Data excerpts
● ● ● ● ● ● ●

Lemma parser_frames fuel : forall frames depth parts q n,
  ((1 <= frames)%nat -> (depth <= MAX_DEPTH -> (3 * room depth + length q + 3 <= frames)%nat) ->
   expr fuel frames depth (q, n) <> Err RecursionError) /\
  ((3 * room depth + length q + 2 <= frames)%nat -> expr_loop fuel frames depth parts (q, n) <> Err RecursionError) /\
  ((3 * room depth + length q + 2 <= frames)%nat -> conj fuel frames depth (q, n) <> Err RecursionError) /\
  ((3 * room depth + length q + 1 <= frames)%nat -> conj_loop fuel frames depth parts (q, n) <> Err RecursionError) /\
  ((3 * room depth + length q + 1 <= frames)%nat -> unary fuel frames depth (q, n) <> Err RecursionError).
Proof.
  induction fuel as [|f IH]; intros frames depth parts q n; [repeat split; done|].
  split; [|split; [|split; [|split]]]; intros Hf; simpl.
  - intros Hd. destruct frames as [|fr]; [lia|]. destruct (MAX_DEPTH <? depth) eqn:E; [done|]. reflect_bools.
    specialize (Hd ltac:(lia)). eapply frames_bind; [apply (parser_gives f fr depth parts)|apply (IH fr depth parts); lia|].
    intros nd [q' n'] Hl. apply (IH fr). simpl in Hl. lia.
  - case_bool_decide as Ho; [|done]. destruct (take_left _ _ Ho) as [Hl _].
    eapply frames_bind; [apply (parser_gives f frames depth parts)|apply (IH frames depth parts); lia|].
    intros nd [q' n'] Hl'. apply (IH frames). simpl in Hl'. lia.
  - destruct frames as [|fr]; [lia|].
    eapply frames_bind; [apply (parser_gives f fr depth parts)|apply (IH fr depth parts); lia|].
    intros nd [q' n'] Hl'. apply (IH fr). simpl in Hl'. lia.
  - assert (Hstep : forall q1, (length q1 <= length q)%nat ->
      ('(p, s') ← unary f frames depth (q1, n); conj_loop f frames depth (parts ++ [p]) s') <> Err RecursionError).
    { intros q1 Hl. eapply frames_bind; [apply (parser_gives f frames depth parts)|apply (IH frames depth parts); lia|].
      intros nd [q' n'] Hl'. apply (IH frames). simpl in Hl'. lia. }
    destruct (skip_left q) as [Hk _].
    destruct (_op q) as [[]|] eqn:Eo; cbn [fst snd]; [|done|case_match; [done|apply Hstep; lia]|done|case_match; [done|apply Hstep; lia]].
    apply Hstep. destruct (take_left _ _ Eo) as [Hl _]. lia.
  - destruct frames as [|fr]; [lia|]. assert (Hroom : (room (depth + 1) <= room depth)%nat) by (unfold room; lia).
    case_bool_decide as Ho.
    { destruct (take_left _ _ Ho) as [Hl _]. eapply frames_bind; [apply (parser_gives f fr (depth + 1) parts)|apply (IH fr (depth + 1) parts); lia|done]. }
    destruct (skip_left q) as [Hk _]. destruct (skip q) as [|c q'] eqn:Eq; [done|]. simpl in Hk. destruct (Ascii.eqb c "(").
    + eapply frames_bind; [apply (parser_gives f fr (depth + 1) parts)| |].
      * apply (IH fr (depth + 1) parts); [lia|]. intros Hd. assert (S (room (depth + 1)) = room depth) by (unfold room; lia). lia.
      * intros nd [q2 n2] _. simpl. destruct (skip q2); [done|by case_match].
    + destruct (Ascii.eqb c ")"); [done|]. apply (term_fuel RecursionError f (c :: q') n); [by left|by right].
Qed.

● ● ● ● ● ● ●

• [PROMPT] Each line above holding the string "intros" counts once; please report the total and nothing more.

• [SOLUTION] 10